Assignment: Exactly reproduce the lines from the top of the entries below through the line containing "of a store operation, or", with both ends included.

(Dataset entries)
▬▬▬▬▬▬▬▬▬▬
(* ===== verification/KernelMonad.v ===== *)
(** * Kernel: ports, the world a run works on, and its primitives

    A kernel handler is a computation over a [World]: the shared session store,
    the event emitter, a counter of moments, and a ghost trace of what the
    kernel did.  Every call of a host port takes one moment; a port is a
    function of the moment, so it may answer differently each time.  Other
    writers share the store: before each store access of the kernel, the
    transactions [other_writers] chooses for that moment are appended.  A
handler ends with a value, with a [KernelError], with [Panicked], the panic
    of a store operation, or with [OutOfFuel] when the fuel of a loop ran out.  [observe.rs], [record.rs], [approval.rs] and
    the append helpers of [kernel.rs] are modelled here. *)

From S2P Require Import Prelude Protocol Tools Policy Approval SessionState Reducer.
From S2P Require Import Artifact Store Validation Usage ModelSpec Event KernelBase.
Local Open Scope tea_scope.

(** ** Ports ([clock.rs], [id.rs], [event.rs]) *)

(** What the biased [select!] finds ready before the next stream event. *)
Inductive Signal : Set := SignalCancelled | SignalDeadline.

Inductive QueueInput : Set :=
| QueueFollowUp (message : CanonicalMessage)
| QueueSteering (text : CommandText).

Class KernelPorts : Type := {
  next_run_id : nat → Result KernelError RunId;
  next_turn_id : nat → Result KernelError TurnId;
  next_message_id : nat → Result KernelError MessageId;
  next_tool_call_id : nat → Result KernelError ToolCallId;
  next_approval_id : nat → Result KernelError ApprovalId;
  next_event_id : nat → Result KernelError EventId;
  next_record_id : nat → Result KernelError RecordId;
  clock_now : nat → Result KernelError ProtocolTimestamp;
  sink_last_sequence : nat → SessionId → option SessionSequence;
  sink_emit : nat → EventEnvelope → Result KernelError unit;
  poll_signal : nat → option Signal;
  other_writers : nat → list AppendTransaction;
  (** What the producers of the input queue enqueue. *)
  queue_producers : nat → list QueueInput;
  (** [DateTime::<Utc>::MAX_UTC] in milliseconds. *)
  max_utc_millis : Z
}.

(** ** World *)

Record EventEmitter : Set := mk_EventEmitter {
  em_session_id : SessionId;
  em_sequence : SessionSequence;
  em_emitted : N;
  em_limits : RunLimits
}.

(** Ghost record, newest first, of the effects that leave the kernel and of what
    it decides on: the store it read and the moment before the read, the call it
    prepared and the request its provider accepted, with their moments. *)
Inductive KernelAction : Set :=
| ActRead (t : nat) (store : InMemorySessionStore)
| ActPrepared (t : nat) (tool_call_id : ToolCallId)
| ActValidated (t : nat) (request : ModelRequest)
| ActCommitted (tx : AppendTransaction)
| ActRequested (request : ModelRequest)
| ActExecuted (invocation : ValidatedToolInvocation)
| ActEmitted (envelope : EventEnvelope).

Record World : Set := mk_World {
  w_store : InMemorySessionStore;
  w_queue : option KernelInputQueue;
  w_moment : nat;
  w_emitter : EventEmitter;
  w_trace : list KernelAction
}.

Definition set_w_store (m : InMemorySessionStore) (w : World) : World :=
  mk_World m (w_queue w) (w_moment w) (w_emitter w) (w_trace w).
Definition set_w_queue (q : option KernelInputQueue) (w : World) : World :=
  mk_World (w_store w) q (w_moment w) (w_emitter w) (w_trace w).
Definition advance (w : World) : World :=
  mk_World (w_store w) (w_queue w) (S (w_moment w)) (w_emitter w) (w_trace w).
Definition set_w_emitter (e : EventEmitter) (w : World) : World :=
  mk_World (w_store w) (w_queue w) (w_moment w) e (w_trace w).
Definition act (a : KernelAction) (w : World) : World :=
  mk_World (w_store w) (w_queue w) (w_moment w) (w_emitter w) (a :: w_trace w).

(** ** The monad *)

Inductive Fault : Set := Panicked | OutOfFuel | Raised (e : KernelError).

Definition K (A : Type) : Type := ST World Fault A.

Definition raise {A} (code : KernelErrorCode) (message : string) : K A :=
  st_throw (Raised (kernel_error code message)).
Definition k_lift {A} (r : Result KernelError A) : K A := st_lift (map_err Raised r).
Definition k_ensure (b : bool) (code : KernelErrorCode) (message : string) : K unit :=
  k_lift (ensure b (kernel_error code message)).

(** [From] conversions: the error becomes a kernel error with its own text. *)
Definition from_error `{Display} {E : Set} {A} (code : KernelErrorCode) (r : Result E A)
    : Result KernelError A :=
  map_err (λ e, kernel_error code (to_string e)) r.
Definition k_from `{Display} {E : Set} {A} (code : KernelErrorCode) (r : Result E A) : K A :=
  k_lift (from_error code r).

(** A fallible computation whose error the caller inspects. *)
Definition k_try {A} (m : K A) : K (Result KernelError A) :=
  λ w, match m w with
       | (Ok a, w') => (Ok (Ok a), w')
       | (Err (Raised e), w') => (Ok (Err e), w')
       | (Err fault, w') => (Err fault, w')
       end.

(** The moment of a port call. *)
Definition moment : K nat := λ w, (Ok (w_moment w), advance w).

Definition port {A} (f : nat → Result KernelError A) : K A :=
  let! t := moment in k_lift (f t).

(** ** Store access *)

Definition session_failure `{Display} (e : SessionStoreError) : KernelError :=
  kernel_error CodeSessionFailure (to_string e).

(** Another writer's append; its caller sees the outcome, the store keeps it. *)
Definition writer_step (m : InMemorySessionStore) (tx : AppendTransaction)
    : InMemorySessionStore :=
  match append m tx with Some (_, m') => m' | None => m end.

Section kernel.
Context `{Codec, Display, KernelPorts}.

Definition interfere : K unit :=
  let! t := moment in
  st_modify (λ w, set_w_store (foldl writer_step (w_store w) (other_writers t)) w).

Definition store_append (tx : AppendTransaction) : K unit :=
  do! interfere in
  λ w, match append (w_store w) tx with
       | None => (Err Panicked, w)
       | Some (Err e, m) => (Err (Raised (session_failure e)), set_w_store m w)
       | Some (Ok _, m) => (Ok tt, act (ActCommitted tx) (set_w_store m w))
       end.

(** The committed store at a read of the kernel. *)
Definition store_read : K InMemorySessionStore :=
  let! t := st_gets w_moment in
  do! interfere in
  let! store := st_gets w_store in
  do! st_modify (act (ActRead t store)) in
  st_ret store.

Definition store_load (session_id : SessionId) : K SessionSnapshot :=
  let! store := store_read in
  match load store session_id with
  | None => st_throw Panicked
  | Some (Err e) => st_throw (Raised (session_failure e))
  | Some (Ok snapshot) => st_ret snapshot
  end.

(** ** The input queue ([queue.rs])

    Producers share the queue: before each access of the kernel they enqueue
    what [queue_producers] chooses; a rejected enqueue changes nothing. *)
Definition enqueue_input (q : KernelInputQueue) (input : QueueInput) : KernelInputQueue :=
  match input with
  | QueueFollowUp message => (enqueue_follow_up message q).2
  | QueueSteering text => (enqueue_steering text q).2
  end.

Definition produce (q : KernelInputQueue) : K KernelInputQueue :=
  let! t := moment in
  let q := foldl enqueue_input q (queue_producers t) in
  do! st_modify (set_w_queue (Some q)) in
  st_ret q.

Definition store_active_grants (actor_id : ActorId) : K (list PolicyGrant) :=
  let! store := store_read in st_ret (active_grants_for_actor store actor_id).

(** ** Events ([observe.rs]) *)

(** [EventEmitter::new]: the sequence continues after the sink's cursor or the
    durable tail, whichever is later. *)
Definition emitter_new (session_id : SessionId) (durable_tail : SessionSequence)
    (limits : RunLimits) : K unit :=
  let! t := moment in
  let sequence := match sink_last_sequence t session_id with
                  | Some cursor => if (seq_get durable_tail <? seq_get cursor)%N
                                   then cursor else durable_tail
                  | None => durable_tail
                  end in
  st_modify (set_w_emitter (mk_EventEmitter session_id sequence 0 limits)).

Definition emitter_set_sequence (sequence : SessionSequence) (e : EventEmitter) : EventEmitter :=
  mk_EventEmitter (em_session_id e) sequence (em_emitted e) (em_limits e).
Definition emitter_count (e : EventEmitter) : EventEmitter :=
  mk_EventEmitter (em_session_id e) (em_sequence e) (em_emitted e + 1) (em_limits e).

Definition emit (run_id : option RunId) (turn_id : option TurnId) (event : AgentEvent) : K unit :=
  let! e := st_gets w_emitter in
  do! k_ensure (em_emitted e <? max_events (em_limits e))%N CodeLimitExceeded
        "run event limit was reached" in
  let! sequence := k_lift (ok_or (checked_next (em_sequence e))
                     (kernel_error CodeLimitExceeded "event sequence cannot advance")) in
  do! st_modify (λ w, set_w_emitter (emitter_set_sequence sequence (w_emitter w)) w) in
  let! event_id := port next_event_id in
  let! now := port clock_now in
  let! envelope := k_from CodeInvalidState
                     (event_envelope_new event_id (em_session_id e) run_id turn_id sequence now
                        ∅ event) in
  let! t := moment in
  do! k_from CodeEventSinkFailure (sink_emit t envelope) in
  do! st_modify (act (ActEmitted envelope)) in
  st_modify (λ w, set_w_emitter (emitter_count (w_emitter w)) w).

(** ** Record envelopes ([record.rs]) *)

Fixpoint envelopes_at_with_metadata (session_id : SessionId) (previous : SessionSequence)
    (branch_id : option BranchId) (timestamp : ProtocolTimestamp)
    (records : list (ProtocolMetadata * SessionRecord)) : K (list RecordEnvelope) :=
  match records with
  | [] => st_ret []
  | (metadata, record) :: rest =>
      let! sequence := k_lift (ok_or (checked_next previous)
                         (kernel_error CodeSessionFailure
                            "durable session sequence cannot advance")) in
      let! record_id := port next_record_id in
      let! envelope := k_from CodeSessionFailure
                         (envelope_new record_id session_id sequence timestamp None None
                            branch_id metadata record) in
      let! envelopes := envelopes_at_with_metadata session_id sequence branch_id timestamp rest in
      st_ret (envelope :: envelopes)
  end.

Definition envelopes_at (session_id : SessionId) (previous : SessionSequence)
    (branch_id : option BranchId) (timestamp : ProtocolTimestamp) (records : list SessionRecord)
    : K (list RecordEnvelope) :=
  envelopes_at_with_metadata session_id previous branch_id timestamp ((λ r, (∅, r)) <$> records).

Definition envelopes (session_id : SessionId) (previous : SessionSequence)
    (branch_id : option BranchId) (records : list SessionRecord) : K (list RecordEnvelope) :=
  let! now := port clock_now in
  envelopes_at session_id previous branch_id now records.

Definition envelopes_with_metadata (session_id : SessionId) (previous : SessionSequence)
    (branch_id : option BranchId) (records : list (ProtocolMetadata * SessionRecord))
    : K (list RecordEnvelope) :=
  let! now := port clock_now in
  envelopes_at_with_metadata session_id previous branch_id now records.

(** ** Appending ([kernel.rs]) *)

(** A transaction of records only, and of records with their artifacts. *)
Definition record_transaction (s : MaterializedSessionState) (records : list RecordEnvelope)
    : AppendTransaction :=
  mk_AppendTransaction (st_session_id s) (Some (st_tail_sequence s)) records None [] [].

Definition append_records (snapshot : SessionSnapshot) (records : list SessionRecord)
    : K SessionSnapshot :=
  let s := sn_state snapshot in
  let! records := envelopes (st_session_id s) (st_tail_sequence s) (st_active_branch_id s)
                    records in
  do! store_append (record_transaction s records) in
  store_load (st_session_id s).

Definition append_records_with_metadata (snapshot : SessionSnapshot)
    (records : list (ProtocolMetadata * SessionRecord)) : K SessionSnapshot :=
  let s := sn_state snapshot in
  let! records := envelopes_with_metadata (st_session_id s) (st_tail_sequence s)
                    (st_active_branch_id s) records in
  do! store_append (record_transaction s records) in
  store_load (st_session_id s).

(** ** Approval times and requests ([approval.rs]) *)

(** The last millisecond of year 9999: a later time has no canonical form. *)
Definition CANONICAL_MAX_MILLIS : Z := 253402300799999.
(** [chrono::Duration::MAX] in milliseconds. *)
Definition CHRONO_MAX_MILLIS : N := 9223372036854775807.

Definition add_duration (timestamp : ProtocolTimestamp) (duration : Duration)
    : Result KernelError ProtocolTimestamp :=
  try? ensure (duration <=? from_millis CHRONO_MAX_MILLIS)%N
         (kernel_error CodeClockFailure "approval duration cannot be represented") in
  let value := (as_utc timestamp + Z.of_N (duration_as_millis duration))%Z in
  try? ensure (value <=? max_utc_millis)%Z
         (kernel_error CodeClockFailure "approval expiry cannot be represented") in
  try? ensure (value <=? CANONICAL_MAX_MILLIS)%Z
         (kernel_error CodeClockFailure "approval expiry is not canonical") in
  Ok (Timestamp value).

Definition approval_request (approval_id : ApprovalId) (input : PolicyInput) (reason : string)
    (created_at : ProtocolTimestamp) (ttl : Duration) : Result KernelError ApprovalRequest :=
  let? expires_at := add_duration created_at ttl in
  let? presentation := from_error CodePolicyFailure (presentation_from_input json_len reason input) in
  from_error CodePolicyFailure (request_new approval_id input created_at expires_at presentation).
End kernel.
(* ===== verification/KernelTurnTheorems.v ===== *)
(** * Kernel: what a model turn makes of its stream

    A reference reading of a provider stream as the blocks of one message, and
    the proof that [stream_turn] of [KernelTurn.v] computes it: adjacent deltas
    of one kind are one block, calls and hosted activities stand where they
    started and carry what completed them, citations name the call of the
    activity they cite.  The bytes the stream was charged for are the bytes a
    resumed run counts in the committed message. *)

From S2P Require Import Prelude Protocol Tools Policy SessionState Validation Usage ModelSpec Event.
From S2P Require Import Registry KernelBase ModelStream ModelProvider KernelConfig KernelMonad.
From S2P Require Import KernelRequest KernelTools KernelTurn KernelRun KernelTheorems.
Local Open Scope tea_scope.

(** ** The reference reading *)

Inductive Piece : Set :=
| PieceText (text : string)
| PieceThinking (text : string)
| PieceTool (index : ModelStreamIndex)
| PieceHosted (index : ModelStreamIndex)
| PieceCitation (citation : ModelSourceCitation).

Definition piece_of (e : ModelEvent) : option Piece :=
  match e with
  | ModelTextDelta d => Some (PieceText (ud_str d))
  | ModelThinkingDelta d => Some (PieceThinking (ud_str d))
  | ModelToolCallStarted c => Some (PieceTool (ts_index c))
  | ModelHostedToolStarted c => Some (PieceHosted (hs_index c))
  | ModelSourceCited c => Some (PieceCitation c)
  | _ => None
  end.

(** Adjacent fragments of one kind are one block. *)
Definition join (p : Piece) (l : list Piece) : list Piece :=
  match p, l with
  | PieceText a, PieceText b :: rest => PieceText (a ++ b) :: rest
  | PieceThinking a, PieceThinking b :: rest => PieceThinking (a ++ b) :: rest
  | _, _ => p :: l
  end.
Definition merge (l : list Piece) : list Piece := foldr join [] l.

Definition skeleton (events : list ModelEvent) : list Piece := merge (omap piece_of events).

(** What completed the call started at an index. *)
Definition completion_of (events : list ModelEvent) (i : ModelStreamIndex)
    : option ToolCallCompleted :=
  head (omap (λ e, match e with
                   | ModelToolCallCompleted c => if decide (tc_index c = i) then Some c else None
                   | _ => None
                   end) events).
Definition hosted_completion_of (events : list ModelEvent) (i : ModelStreamIndex)
    : option HostedToolCompleted :=
  head (omap (λ e, match e with
                   | ModelHostedToolCompleted c => if decide (hc_index c = i) then Some c else None
                   | _ => None
                   end) events).
(* ===== verification/KernelRunTheorems.v ===== *)
(** * Kernel: the properties of runs

    The run loop of [KernelRun.v] against the triples of [KernelLogic.v]: runs
    and resumed runs terminate without a panic, execute only what policy or the
    resolved approval allowed and only after a durable start, and send only
    requests built from committed state that their provider accepts. *)

From S2P Require Import Prelude Protocol Tools Policy Approval ToolAudit SessionState Reducer.
From S2P Require Import ReducerReplay SessionInvariants SessionTheorems Artifact Store StoreTheorems.
From S2P Require Import Validation Usage.
From S2P Require Import ModelSpec Event Registry.
From S2P Require Import ModelStream ModelProvider KernelBase KernelConfig KernelMonad.
From S2P Require Import KernelRequest KernelTools KernelTurn KernelRun KernelLogic KernelTheorems.
Local Open Scope tea_scope.

Section handlers.
Context `{Codec, SchemaEngine, Display, KernelPorts}.
Context (kernel : AgentKernel) (X : Permits) (w0 : World).

Notation RI := (run_inv X w0).
Notation safe := (safe X w0).
Notation triple := (triple X w0).
Notation learns := (learns X w0).
Notation neutral := (neutral X w0).

Ltac k_bind lem := eapply neutral_bind; [apply lem|].
Ltac k_any lem := eapply (neutral_bind _ _ _ _ (λ _, True)); [by apply lem|intros ? _].
Ltac l_bind lem := eapply learns_neutral; [apply _|apply lem|].
Ltac l_any lem :=
  eapply (learns_neutral _ _ _ _ _ (λ _, True)); [apply _|by apply lem|intros ? _].
Ltac k_modify :=
  eapply neutral_bind; [apply (neutral_modify _ _ _ (λ _, True)); [|done]|intros _ _].

(** ** Model turns *)

Section stream.
Context (provider : ModelProvider) (request : ModelRequest) (hosted : list ToolName).
Context (message_id : MessageId) (run_id : RunId) (turn_id : TurnId) (budget : N).
Context (retry : ModelRetryPolicy).

Lemma neutral_model_signal : neutral check_model_signal (λ _, True).
Proof.
  k_any neutral_moment. case_match; [|by apply neutral_ret].
  case_match; apply neutral_raised.
Qed.

Lemma neutral_model_event a event :
  neutral (apply_model_event hosted message_id run_id turn_id budget a event) (λ _, True).
Proof.
  assert (∀ delta thinking,
    neutral (push_delta message_id run_id turn_id budget a delta thinking) (λ _, True)) as Hdelta.
  { intros delta thinking. k_any neutral_lift. destruct (append_text _ _ _) as [content index].
    k_any neutral_lift. k_any neutral_emit. by apply neutral_ret. }
  destruct event; simpl; try apply Hdelta; try by apply neutral_ret.
  - k_any neutral_lift. k_any neutral_port. k_any neutral_lift. by apply neutral_ret.
  - k_any neutral_lift. by apply neutral_ret.
  - k_any neutral_lift. k_any neutral_port. k_any neutral_lift. k_any neutral_emit.
    by apply neutral_ret.
  - k_any neutral_lift. k_any neutral_lift. k_any neutral_lift. k_any neutral_lift.
    k_any neutral_lift. k_any neutral_emit. by apply neutral_ret.
  - k_any neutral_lift. k_any neutral_lift. k_any neutral_lift. by apply neutral_ret.
Qed.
▬▬▬▬▬▬▬▬▬▬
Solved exercise:
(* ===== verification/KernelMonad.v ===== *)
(** * Kernel: ports, the world a run works on, and its primitives

    A kernel handler is a computation over a [World]: the shared session store,
    the event emitter, a counter of moments, and a ghost trace of what the
    kernel did.  Every call of a host port takes one moment; a port is a
    function of the moment, so it may answer differently each time.  Other
    writers share the store: before each store access of the kernel, the
    transactions [other_writers] chooses for that moment are appended.  A
handler ends with a value, with a [KernelError], with [Panicked], the panic
    of a store operation, or with [OutOfFuel] when the fuel of a loop ran out.  [observe.rs], [record.rs], [approval.rs] and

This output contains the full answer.